The industry has two options:
Option 1: Compensate faster. Discover vulnerabilities (with Mythos or human researchers), patch them, deploy patches, repeat. This is the current model. The current model works when discovery rate ≈ remediation rate. When discovery rate >> remediation rate (the Mythos condition), the current model fails. The gap between discovery and remediation widens. The infrastructure is permanently vulnerable.
Option 2: Eliminate the vulnerability classes. Identify the constraints. Enforce them architecturally. The vulnerability class ceases to exist. There is nothing to discover. There is nothing to patch. The architecture makes the violation structurally impossible.
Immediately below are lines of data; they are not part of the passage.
(* ===== verification/Handlers.v ===== *)
(** * Query handlers (internal/proxy/backend.go, query_read.go, query_extended.go)

    How a session sends a query to a backend: the choice and the borrowing of a
    connection, sending, relaying, and giving the connection back on every path. The balancer is shared: a session draws the
    index and looks at a backend in separate accesses, between which others draw too. *)

From S2P Require Import Prelude GoStrings Float64 Config Wire SqlLex Classify Tables Ast Firewall Rewriter SessionCompat.
From S2P Require Import Lsn Session Balancer RateLimit Breaker Cache Pool Synth Timeout Relay DbGroup Proxy.

Local Open Scope nat_scope.

(** ** Circuit breakers and balancer *)

(** A call on the writer's breaker, if there is one. *)
Definition writer_breaker (f : Time -> CircuitBreaker -> CircuitBreaker) : M unit :=
  update (fun s => match writerCB (group s) with
                   | Some cb => set_group (set_writerCB (Some (f (now s) cb)) (group s)) s
                   | None => s
                   end).

(** [Allow] of the writer's breaker; without one everything is allowed. *)
Definition writer_allowed : M bool :=
  access (fun s => match writerCB (group s) with
                   | Some cb => let '(ok, cb') := Breaker.Allow (now s) cb in (ok, set_group (set_writerCB (Some cb') (group s)) s)
                   | None => (true, s)
                   end).

Definition reader_breaker (addr : bytes) (f : Time -> CircuitBreaker -> CircuitBreaker) : M unit :=
  update (fun s => match ReaderCB (group s) addr with
                   | Some cb => set_group (set_readerCBs (<[addr := f (now s) cb]> (readerCBs (group s))) (group s)) s
                   | None => s
                   end).
Lemma spec_bind {A C} a v (m : M A) (k : A -> M C) R Q :
  spec a v m R -> (forall x a v, R (Ok x) a v -> spec a v (k x) Q) -> (forall e a v, R (Err e) a v -> Q (Err e) a v) ->
  spec a v (bind m k) Q.
Proof.
  intros Hm Hk He w Hw. apply wp_bind. eapply wp_mono; [by apply Hm|].
  intros [x|e|] w' [Hp|(a' & v' & Ha & Hr)]; try done.
  - by eapply Hk.
  - right. exists a', v'. split; [done|by apply He].
  - by left.
  - by left.
Qed.

Lemma spec_ret {A} a v (x : A) (Q : res unit A -> St -> Vars -> Prop) : Q (Ok x) a v -> spec a v (ret x) Q.
Proof. intros HQ w Hw. right. eauto. Qed.

Lemma spec_fail {A} a v (Q : res unit A -> St -> Vars -> Prop) : Q (Err tt) a v -> spec a v fail Q.
Proof. intros HQ w Hw. right. eauto. Qed.

Lemma spec_panic {A} a v (Q : res unit A -> St -> Vars -> Prop) : spec a v panic Q.
Proof. intros w Hw. by left. Qed.

Lemma spec_lift {A} a v (r : res unit A) (Q : res unit A -> St -> Vars -> Prop) : (r <> Panic -> Q r a v) -> spec a v (lift r) Q.
Proof. intros HQ w Hw. destruct r; [right..|by left]; exists a, v; (split; [done|by apply HQ]). Qed.
(* ===== verification/Accounting.v ===== *)
(** * Accounting for connections

    What a session may do with the connections of the pools, as an automaton over the
    session's trace, and a proof that a session does no more and returns everything. *)

From S2P Require Import Prelude GoStrings Float64 Net Config Wire SqlLex Classify Tables Ast Firewall Rewriter SessionCompat.
From S2P Require Import Lsn Session Balancer RateLimit Breaker Cache Pool Synth Timeout Relay DbGroup Proxy Handlers Query Logic.

Local Open Scope nat_scope.

(** ** The automaton *)

(** The connections a session holds, with the pool each came from, the one a cancel
    request would go to, and whether a query timer runs. *)
Record Acc := { held : gmap nat pool_loc; target : option nat; timer : bool }.

(** A connection is used only while it is held, is given back once, not while cancel
    requests can reach it, and to its own pool when [strict]; a timer runs only while there
    is a target, and is stopped before the target goes. *)
Definition judge (strict : bool) (a : Acc) (e : event) : option Acc :=
  let give p c :=
    match held a !! Pool.conn_id c with
    | Some p' =>
        if (negb strict || bool_decide (p = p')) && bool_decide (target a <> Some (Pool.conn_id c))
        then Some {| held := delete (Pool.conn_id c) (held a); target := target a; timer := timer a |} else None
    | None => None
    end in
  match e with
  | EvAcquire p c =>
      match held a !! Pool.conn_id c with
      | None => Some {| held := <[Pool.conn_id c := p]> (held a); target := target a; timer := timer a |}
      | Some _ => None
      end
  | EvRelease p c | EvDiscard p c => give p c
  | EvSend c _ _ => if bool_decide (is_Some (held a !! Pool.conn_id c)) then Some a else None
  | EvNoConn _ | EvClient _ | EvPublish _ => Some a
  | EvTarget _ c =>
      if bool_decide (is_Some (held a !! Pool.conn_id c)) && negb (timer a)
      then Some {| held := held a; target := Some (Pool.conn_id c); timer := timer a |} else None
  | EvNoTarget => if timer a then None else Some {| held := held a; target := None; timer := false |}
  | EvTimer _ =>
      if timer a || bool_decide (target a = None) then None else Some {| held := held a; target := target a; timer := true |}
  | EvTimerStop => if timer a then Some {| held := held a; target := target a; timer := false |} else None
  end.

Definition nothing_held : Acc := {| held := ∅; target := None; timer := false |}.

Section Sessions.
Context (strict : bool).

(** What holds of the server throughout, whatever other sessions and reloads do. *)
Context (P : Server -> Prop) (P_static : forall s s', static_same s s' -> P s -> P s').

(** A pool does not hand out a connection that the session holds. *)
Definition honest (g : pool_loc -> list event -> option Pool.Conn) : Prop :=
  forall p tr c a, g p tr = Some c -> judge_all (judge strict) nothing_held tr = Some a -> held a !! Pool.conn_id c = None.

#[local] Instance accounts : Setting Acc := {|
  legal := judge strict; start := nothing_held; before := []; holds := P; granting := honest;
  legal_client := fun _ _ => eq_refl; legal_publish := fun _ _ => eq_refl; holds_static := P_static
|}.

Lemma spec_talk {A} a v c (m : M A) (Q : res unit A -> Acc -> Vars -> Prop) :
  talk c m -> is_Some (held a !! Pool.conn_id c) -> (forall r, Q r a v) -> spec a v m Q.
Proof. intros Hm Hc. apply (spec_talking _ _ c); [done|]. intros bs ok. cbn. by rewrite bool_decide_true. Qed.

Lemma spec_write_backend a v c bs (Q : res unit bool -> Acc -> Vars -> Prop) :
  is_Some (held a !! Pool.conn_id c) -> (forall b, Q (Ok b) a v) -> spec a v (write_backend c bs) Q.
Proof. intros Hc. apply spec_writing. intros bs' ok. cbn. by rewrite bool_decide_true. Qed.

(** The account with a connection more. *)
Definition hold (p : pool_loc) (c : Pool.Conn) (a : Acc) : Acc :=
  {| held := <[Pool.conn_id c := p]> (held a); target := target a; timer := timer a |}.

Lemma spec_acquire a v p (Q : res unit (option Pool.Conn) -> Acc -> Vars -> Prop) :
  Q (Ok None) a v -> (forall c, held a !! Pool.conn_id c = None -> Q (Ok (Some c)) (hold p c a) v) -> spec a v (acquire p) Q.
Proof.
  intros Hn Hc w Hw. unfold wp, acquire. destruct (grants w p (trace w)) as [c|] eqn:E.
  - assert (held a !! Pool.conn_id c = None) as Hfree.
    { destruct (at_trace _ _ _ Hw) as (evs & Ht & Hj). eapply (at_granting _ _ _ Hw); [exact E|]. by rewrite Ht. }
    apply (spec_bind a v (emit (EvAcquire p c)) (fun _ => ret (Some c)) (fun r a' v' => r = Ok tt /\ a' = hold p c a /\ v' = v) Q); [| |by intros ??? [[=] _]|done].
    + eapply spec_emit; [cbn; by rewrite Hfree|done].
    + intros [] ?? (_ & -> & ->). by apply spec_ret, Hc.
  - apply (spec_bind a v (emit (EvNoConn p)) (fun _ => ret None) (fun r a' v' => r = Ok tt /\ a' = a /\ v' = v) Q); [| |by intros ??? [[=] _]|done].
    + by eapply spec_emit.
    + intros [] ?? (_ & -> & ->). by apply spec_ret.
Qed.

(** ** Accounts of a session *)

(** Nothing can be cancelled, or the query on [c] can, with or without a timer. *)
Definition resting (H : gmap nat pool_loc) : Acc := {| held := H; target := None; timer := false |}.
Definition aimed (H : gmap nat pool_loc) (c : Pool.Conn) (t : bool) : Acc := {| held := H; target := Some (Pool.conn_id c); timer := t |}.

Lemma spec_setFromConn H v addr c (Q : res unit unit -> Acc -> Vars -> Prop) :
  is_Some (H !! Pool.conn_id c) -> Q (Ok tt) (aimed H c false) v -> spec (resting H) v (setFromConn addr c) Q.
Proof. intros Hc HQ. eapply spec_emit; [cbn; by rewrite bool_decide_true|done]. Qed.

Lemma spec_start H v c d (Q : res unit unit -> Acc -> Vars -> Prop) :
  Q (Ok tt) (aimed H c (0 <? d)%Z) v -> spec (aimed H c false) v (startQueryTimer d) Q.
Proof. intros HQ. unfold startQueryTimer. destruct (0 <? d)%Z; [by eapply spec_emit|by apply spec_ret]. Qed.

Lemma spec_stop H v c d (Q : res unit unit -> Acc -> Vars -> Prop) :
  Q (Ok tt) (aimed H c false) v -> spec (aimed H c (0 <? d)%Z) v (stopQueryTimer d) Q.
Proof. intros HQ. unfold stopQueryTimer. destruct (0 <? d)%Z; [by eapply spec_emit|by apply spec_ret]. Qed.

Lemma spec_clear H v c (Q : res unit unit -> Acc -> Vars -> Prop) : Q (Ok tt) (resting H) v -> spec (aimed H c false) v clear Q.
Proof. intros HQ. by eapply spec_emit. Qed.

(** A connection that is held may go back: to its own pool when strict, and never to a nil pool. *)
Definition returnable (H : gmap nat pool_loc) (c : Pool.Conn) (q : option pool_loc) : Prop :=
  exists p, H !! Pool.conn_id c = Some p /\ (strict = true -> forall p', q = Some p' -> p' = p).

Lemma judge_give H c q p : returnable H c q -> q = Some p -> forall e, e = EvRelease p c \/ e = EvDiscard p c ->
  judge strict (resting H) e = Some (resting (delete (Pool.conn_id c) H)).
Proof.
  intros (p' & Hp & Hq) -> e [-> | ->]; cbn; rewrite Hp; (destruct strict; cbn; [|done]);
    rewrite (Hq eq_refl p eq_refl); by rewrite bool_decide_true.
Qed.
(* ===== verification/DataApi.v ===== *)
(** * The Data API (internal/dataapi/handler.go)

    Queries over HTTP: the checks of a request, the execution of its SQL on a pooled connection
    with the simple query protocol, the decoding of the backend's answer, and the JSON of requests,
    responses and cached results. The handler runs in the world of [Proxy]: the state shared
    with sessions is reached one access at a time, and others act in between.

    The request is as net/http presents it. The context of a request may be cancelled at any time; a
    watchdog then makes the reads of the connection fail. What [executeOnPool] sees of that are
    the two values of its flag [cancelled]; [Watchdog] is the protocol between the two goroutines.
    Tracing, metrics and logging are left out. *)

From S2P Require Import Json Auth.
From S2P Require Import Prelude GoStrings GoFloat Float64 Config Wire SqlLex Classify Tables Ast Firewall Rewriter SessionCompat.
From S2P Require Import Lsn Session Balancer RateLimit Breaker Cache Pool Synth Timeout Relay DbGroup Proxy Handlers Query Logic Accounting.
From Stdlib Require Import Floats.SpecFloat.

Local Open Scope nat_scope.

(** ** Numbers *)

(** [n / d], rounded; both are positive. *)
Definition f_ratio (neg : bool) (n d : Z) : float64 :=
  let '(q, e, l) := SFdiv_core_binary prec emax n 0 d 0 in binary_round_aux prec emax neg q e l.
Option 1 is additive engineering. Option 2 is architectural derivation. The RESOLVE corpus has spent 89 documents demonstrating that architectural derivation outperforms additive engineering in every domain. This domain is no different. The conclusion is the same. The urgency is greater because the stakes are the global computing infrastructure.
The refactoring cannot wait for a complete theoretical framework. It must begin with what is known:
- Memory safety is enforceable now (Rust, hardware tagging)
- The bilateral boundary is enforceable now (namespace separation at the construction level)
- Capability-based access is enforceable now (capability operating systems)
- Protocol integrity is enforceable now (TLS everywhere, authenticated protocols)
Each enforcement eliminates a vulnerability class. Each elimination reduces the attack surface. Each reduction buys time for the deeper refactoring — the identification of implicit constraints at every level of every system, the recognition of the true constraints, and the rearchitecture of the global computing infrastructure on formally stated, architecturally enforced, SIPE-governed foundations.
The form was always there. The constraints were always operative. The engineering approximated them. The approximation had gaps. Mythos found the gaps. The gaps must be closed — not by better approximation but by the recognition of the form and the enforcement of the constraints the form requires.
The engineer built the tower. The architect identifies the form. The form was always prior. The tower must be rebuilt on the form. The rebuilding is the refactoring. The refactoring is imperative.
Jared Foy, April 2026. Document 90 of the RESOLVE corpus. Every computational system must be refactored. The starting point is the bottom of the stack. The urgency is Mythos. The method is the SIPE law. The form was always there.